Lockheed & DARPA’s Integrated Spotter Scope Gives Snipers a Real Aimbot

Evan Selleck - Oct 12, 2010
Lockheed & DARPA’s Integrated Spotter Scope Gives Snipers a Real Aimbot

As far as technology goes, and the gadgets that we love, the military tends to get the best of the best. Prototypes come and go out of the military on a daily basis, and unfortunately a lot of them don’t make it to the battlefield. But, when one looks, and potentially works, as good as this one from Lockheed, it would be a surprise to not find that it gets fully tested and pushed out onto the field in record time. The Integrated Spotter Scope (ISS), is a working model of a scope that automatically adjusts for the elements of nature, as well as the range from the target.

For snipers, adjusting their scope and position based on the weather conditions, as well as humidity, atmospheric pressure, and even temperature is an every day obstacle they’ve been trained to handle while out on the field. But, while they’ve been trained to be the best, having a computer help them, to make it easier for them to do their job, wouldn’t be a bad thing. The Integrated Spotter Scope is designed to not only do all of that, but also offer up GPS coordinates, as well as point out aim point offset corrections.
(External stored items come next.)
(** * Inventory service (app.js): a shallow embedding of the request handlers

    The service keeps a process-wide array [inventory], mirrors it into
    [inventory.json] after each mutation and stores uploaded photos as files
    of a [photos/] directory.  This development embeds

    - the JavaScript builtins the handlers call ([trim], [includes],
      [Number], [String], truthiness, [path.basename], [path.extname]);
    - the state the handlers touch: the array, the snapshot file and the
      photo directory;
    - the handlers themselves, in a small state-and-exception monad that
      also records the file-system effects in the order they happen;

    and then proves the properties of the inventory manager.

    Modelling decisions.
    - A JavaScript string is its sequence of UTF-16 code units.
    - Item ids are integers ([Z]).  Numbers are taken at their exact value:
      the rounding of IEEE binary64 is not represented, so the model agrees
      with the program for ids below 2^53 and id texts of at most 15
      significant digits.
    - The snapshot file is represented by the item sequence that
      [JSON.stringify] was given.
    - One request is served at a time; the interleaving of two handlers at
      their [await] points is not represented. *)

From Stdlib Require Import ZArith NArith List Bool String Ascii Lia Decimal DecimalString DecimalPos.
From stdpp Require Import base option list gmap sorting.

Open Scope Z_scope.

(** ** JavaScript values *)

Module Js.

(** A string: UTF-16 code units. *)
Definition jsstring := list N.

(** An ASCII literal of the source. *)
Definition lit (s : string) : jsstring := map N_of_ascii (list_ascii_of_string s).
Arguments lit : simpl never.

(** WhiteSpace and LineTerminator code points of ECMAScript, the ones
    [String.prototype.trim] strips. *)
Definition white_space : list N :=
  [9; 10; 11; 12; 13; 32; 160; 5760;
   8192; 8193; 8194; 8195; 8196; 8197; 8198; 8199; 8200; 8201; 8202;
   8232; 8233; 8239; 8287; 12288; 65279]%N.

Definition is_space (c : N) : bool := existsb (N.eqb c) white_space.

Fixpoint trimStart (s : jsstring) : jsstring :=
  match s with
  | c :: s' => if is_space c then trimStart s' else s
  | [] => []
  end.

Definition trimEnd (s : jsstring) : jsstring := rev (trimStart (rev s)).

Definition trim (s : jsstring) : jsstring := trimEnd (trimStart s).

Definition is_empty (s : jsstring) : bool :=
  match s with [] => true | _ :: _ => false end.

Fixpoint str_eqb (s t : jsstring) : bool :=
  match s, t with
  | [], [] => true
  | c :: s', d :: t' => N.eqb c d && str_eqb s' t'
  | _, _ => false
  end.

Fixpoint startsWith (s sub : jsstring) {struct sub} : bool :=
  match sub, s with
  | [], _ => true
  | c :: sub', d :: s' => N.eqb c d && startsWith s' sub'
  | _ :: _, [] => false
  end.

(** [s.includes(sub)]: [sub] occurs at some position of [s]. *)
Fixpoint includes (s sub : jsstring) : bool :=
  startsWith s sub ||
  match s with
  | [] => false
  | _ :: s' => includes s' sub
  end.

(** *** Numbers

    The handlers only test a number for [NaN] and compare it with the id of
    an item, which is an integer.  A number is therefore [NaN], an integer,
    or a number that is no integer (a fraction, [Infinity], [-Infinity]). *)
Inductive JsNum := NaN | Int (z : Z) | NonInt.

Definition isNaN (n : JsNum) : bool :=
  match n with NaN => true | _ => false end.

(** [a === b] on numbers; [NaN] equals nothing.  Two non-integers are never
    compared by the handlers (one side is always an item id). *)
Definition strict_eq (a b : JsNum) : bool :=
  match a, b with
  | Int x, Int y => x =? y
  | _, _ => false
  end.

Definition digit_val (base : Z) (c : N) : option Z :=
  let v :=
    if (48 <=? c)%N && (c <=? 57)%N then Z.of_N c - 48
    else if (97 <=? c)%N && (c <=? 102)%N then Z.of_N c - 87
    else if (65 <=? c)%N && (c <=? 70)%N then Z.of_N c - 55
    else base in
  if v <? base then Some v else None.

(** Reads the longest run of digits in [base] at the head of [s]: the value
    read on top of [acc], the number of digits, and the rest. *)
Fixpoint read_digits (base acc : Z) (n : nat) (s : jsstring) : Z * nat * jsstring :=
  match s with
  | c :: s' =>
      match digit_val base c with
      | Some d => read_digits base (base * acc + d) (S n) s'
      | None => (acc, n, s)
      end
  | [] => (acc, n, [])
  end.

(** The number with decimal mantissa [m] and exponent [e], [m * 10^e], at
    its exact value.  The program rounds to binary64: a text such as
    [0.99999999999999999999], which it reads as 1, is a non-integer here,
    and an integer beyond 2^53 is kept as written.  No property below
    concludes from [NonInt], or from an integer beyond 2^53, that an id is
    absent. *)
Definition of_decimal (m e : Z) : JsNum :=
  if m =? 0 then Int 0
  else if 0 <=? e then Int (m * 10 ^ e)
  else if m mod 10 ^ (- e) =? 0 then Int (m / 10 ^ (- e))
  else NonInt.

(** ExponentPart (optional) followed by the end of the text. *)
Definition read_exponent (s : jsstring) : option Z :=
  match s with
  | [] => Some 0
  | c :: s' =>
      if N.eqb c 101 || N.eqb c 69 then
        let '(neg, s'') :=
          match s' with
          | d :: r => if N.eqb d 45 then (true, r)
                      else if N.eqb d 43 then (false, r) else (false, s')
          | [] => (false, s')
          end in
        match read_digits 10 0 0 s'' with
        | (v, S _, []) => Some (if neg then - v else v)
        | _ => None
        end
      else None
  end.

(** StrUnsignedDecimalLiteral. *)
Definition unsigned_decimal (s : jsstring) : JsNum :=
  if str_eqb s (lit "Infinity") then NonInt
  else
    let '(i, ni, r1) := read_digits 10 0 0 s in
    let '(m, nf, r2) :=
      match r1 with
      | c :: r => if N.eqb c 46 then read_digits 10 i 0 r else (i, 0%nat, r1)
      | [] => (i, 0%nat, r1)
      end in
    match (ni + nf)%nat with
    | O => NaN
    | S _ =>
        match read_exponent r2 with
        | Some e => of_decimal m (e - Z.of_nat nf)
        | None => NaN
        end
    end.

(** NonDecimalIntegerLiteral: [0x], [0o], [0b] and their digits. *)
Definition non_decimal (s : jsstring) : option JsNum :=
  match s with
  | z :: p :: r =>
      if N.eqb z 48 then
        let base :=
          if N.eqb p 120 || N.eqb p 88 then Some 16
          else if N.eqb p 111 || N.eqb p 79 then Some 8
          else if N.eqb p 98 || N.eqb p 66 then Some 2
          else None in
        match base with
        | Some b =>
            match read_digits b 0 0 r with
            | (v, S _, []) => Some (Int v)
            | _ => Some NaN
            end
        | None => None
        end
      else None
  | _ => None
  end.

Definition negate (n : JsNum) : JsNum :=
  match n with Int z => Int (- z) | _ => n end.

(** StringToNumber: the text is trimmed; the empty text is [0]; otherwise it
    must be a StrNumericLiteral, and is [NaN] if it is not. *)
Definition StringToNumber (s : jsstring) : JsNum :=
  match trim s with
  | [] => Int 0
  | (c :: r) as t =>
      match non_decimal t with
      | Some n => n
      | None =>
          if N.eqb c 45 then negate (unsigned_decimal r)
          else if N.eqb c 43 then unsigned_decimal r
          else unsigned_decimal t
      end
  end.

(** [`${n}`] for an integer [n] (exact for [|n| < 10^21]). *)
Definition NumberToString (z : Z) : jsstring :=
  lit (NilZero.string_of_int (Z.to_int z)).

(** Any other value a body parser can hand over (a JSON number, an array,
    an object), known by what the handlers can observe of it: its
    truthiness and its conversions.  It has no [trim] method. *)
Record Other := {
  o_truthy : bool;
  o_string : jsstring;
  o_number : JsNum
}.

Inductive JsVal :=
| VUndefined
| VNull
| VBool (b : bool)
| VString (s : jsstring)
| VOther (o : Other).

Definition truthy (v : JsVal) : bool :=
  match v with
  | VUndefined | VNull => false
  | VBool b => b
  | VString s => negb (is_empty s)
  | VOther o => o_truthy o
  end.

(** [String(v)] *)
Definition ToString (v : JsVal) : jsstring :=
  match v with
  | VUndefined => lit "undefined"
  | VNull => lit "null"
  | VBool true => lit "true"
  | VBool false => lit "false"
  | VString s => s
  | VOther o => o_string o
  end.

(** [Number(v)] *)
Definition Number (v : JsVal) : JsNum :=
  match v with
  | VUndefined => NaN
  | VNull => Int 0
  | VBool true => Int 1
  | VBool false => Int 0
  | VString s => StringToNumber s
  | VOther o => o_number o
  end.

End Js.
Import Js.

(** ** node:path (POSIX) *)

Module Path.

Definition slash : N := 47%N.
Definition dot : N := 46%N.

Fixpoint skip_slashes (s : jsstring) : jsstring :=
  match s with
  | c :: s' => if N.eqb c slash then skip_slashes s' else s
  | [] => []
  end.

(** The characters of [s] up to the first [c] (none of it if [c] is absent:
    then the whole of [s]). *)
Fixpoint upto (c : N) (s : jsstring) : jsstring :=
  match s with
  | d :: s' => if N.eqb d c then [] else d :: upto c s'
  | [] => []
  end.

(** [path.basename(p)]: the last portion of [p], trailing separators
    ignored. *)
Definition basename (p : jsstring) : jsstring :=
  rev (upto slash (skip_slashes (rev p))).

(** [path.extname(p)]: from the last [.] of the last portion of [p] to its
    end; empty when there is no [.], when the portion starts with its only
    [.], and for the portion [..]. *)
Definition extname (p : jsstring) : jsstring :=
  let b := basename p in
  let after := rev (upto dot (rev b)) in
  let before := (length b - length after - 1)%nat in
  if (length after =? length b)%nat then []
  else if (before =? 0)%nat then []
  else if str_eqb b [dot; dot] then []
  else dot :: after.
The Lockheed and DARPA creation is called a One-Shot system, designed to make sure that the sniper on the field is able to make their shot in one hit, the first time. The new scope is still fresh in its design stages, but the report does suggest that Lockheed has a working model of the scope. However, the first version of the scope was apparently too big and bulky for snipers to effectively carry into the field. Reportedly, snipers would be able to hit targets at ranges of up to 3,600 yards with this new design. Testing for the ISS is scheduled to begin in October, 2011.